Task prompt:
Every line holding "class" should be copied from the records below.

[Dataset entries]
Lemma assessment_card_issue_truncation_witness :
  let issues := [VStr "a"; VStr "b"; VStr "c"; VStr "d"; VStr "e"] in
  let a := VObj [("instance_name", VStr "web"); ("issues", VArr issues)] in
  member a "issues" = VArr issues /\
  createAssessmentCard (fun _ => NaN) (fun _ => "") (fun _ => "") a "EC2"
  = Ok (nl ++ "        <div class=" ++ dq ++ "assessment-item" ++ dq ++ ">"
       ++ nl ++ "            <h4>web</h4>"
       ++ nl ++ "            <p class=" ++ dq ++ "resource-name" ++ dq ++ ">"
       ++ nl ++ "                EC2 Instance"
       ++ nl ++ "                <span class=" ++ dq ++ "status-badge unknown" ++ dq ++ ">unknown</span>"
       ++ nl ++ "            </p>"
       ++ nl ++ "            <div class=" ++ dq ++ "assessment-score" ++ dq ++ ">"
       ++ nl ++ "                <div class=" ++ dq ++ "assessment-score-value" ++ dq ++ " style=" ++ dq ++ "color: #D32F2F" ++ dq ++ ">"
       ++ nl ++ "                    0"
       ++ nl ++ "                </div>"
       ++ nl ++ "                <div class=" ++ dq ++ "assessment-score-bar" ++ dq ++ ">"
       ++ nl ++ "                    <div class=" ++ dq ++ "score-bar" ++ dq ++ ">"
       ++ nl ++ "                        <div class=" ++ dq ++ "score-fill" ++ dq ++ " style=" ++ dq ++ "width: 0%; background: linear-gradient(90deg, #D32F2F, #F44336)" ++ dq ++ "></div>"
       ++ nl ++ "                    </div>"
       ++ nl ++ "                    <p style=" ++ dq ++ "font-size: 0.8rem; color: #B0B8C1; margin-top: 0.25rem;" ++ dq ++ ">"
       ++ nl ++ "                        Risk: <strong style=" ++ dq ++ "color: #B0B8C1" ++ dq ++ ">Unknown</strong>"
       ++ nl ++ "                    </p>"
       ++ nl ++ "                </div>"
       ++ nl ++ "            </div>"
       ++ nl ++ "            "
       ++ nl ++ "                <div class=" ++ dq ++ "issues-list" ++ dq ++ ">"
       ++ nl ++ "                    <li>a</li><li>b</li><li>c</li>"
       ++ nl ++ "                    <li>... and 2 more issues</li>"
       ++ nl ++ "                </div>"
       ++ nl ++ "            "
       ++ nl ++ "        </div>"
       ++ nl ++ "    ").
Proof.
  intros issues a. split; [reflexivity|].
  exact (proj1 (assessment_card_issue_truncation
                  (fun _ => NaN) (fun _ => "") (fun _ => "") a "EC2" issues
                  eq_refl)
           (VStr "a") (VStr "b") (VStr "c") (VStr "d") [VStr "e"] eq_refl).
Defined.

--

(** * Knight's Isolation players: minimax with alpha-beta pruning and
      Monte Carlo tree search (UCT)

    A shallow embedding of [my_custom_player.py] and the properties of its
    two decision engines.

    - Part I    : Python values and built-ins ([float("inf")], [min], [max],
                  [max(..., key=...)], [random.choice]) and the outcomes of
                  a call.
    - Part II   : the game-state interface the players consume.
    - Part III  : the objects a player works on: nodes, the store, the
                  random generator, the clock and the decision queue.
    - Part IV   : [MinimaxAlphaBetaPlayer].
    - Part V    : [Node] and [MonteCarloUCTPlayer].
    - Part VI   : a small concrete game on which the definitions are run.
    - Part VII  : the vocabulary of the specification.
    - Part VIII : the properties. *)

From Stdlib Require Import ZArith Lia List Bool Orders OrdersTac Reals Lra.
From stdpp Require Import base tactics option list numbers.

Answer for the task:
  = Ok (nl ++ "        <div class=" ++ dq ++ "assessment-item" ++ dq ++ ">"
       ++ nl ++ "            <p class=" ++ dq ++ "resource-name" ++ dq ++ ">"
       ++ nl ++ "                <span class=" ++ dq ++ "status-badge unknown" ++ dq ++ ">unknown</span>"
       ++ nl ++ "            <div class=" ++ dq ++ "assessment-score" ++ dq ++ ">"
       ++ nl ++ "                <div class=" ++ dq ++ "assessment-score-value" ++ dq ++ " style=" ++ dq ++ "color: #D32F2F" ++ dq ++ ">"
       ++ nl ++ "                <div class=" ++ dq ++ "assessment-score-bar" ++ dq ++ ">"
       ++ nl ++ "                    <div class=" ++ dq ++ "score-bar" ++ dq ++ ">"
       ++ nl ++ "                        <div class=" ++ dq ++ "score-fill" ++ dq ++ " style=" ++ dq ++ "width: 0%; background: linear-gradient(90deg, #D32F2F, #F44336)" ++ dq ++ "></div>"
       ++ nl ++ "                <div class=" ++ dq ++ "issues-list" ++ dq ++ ">"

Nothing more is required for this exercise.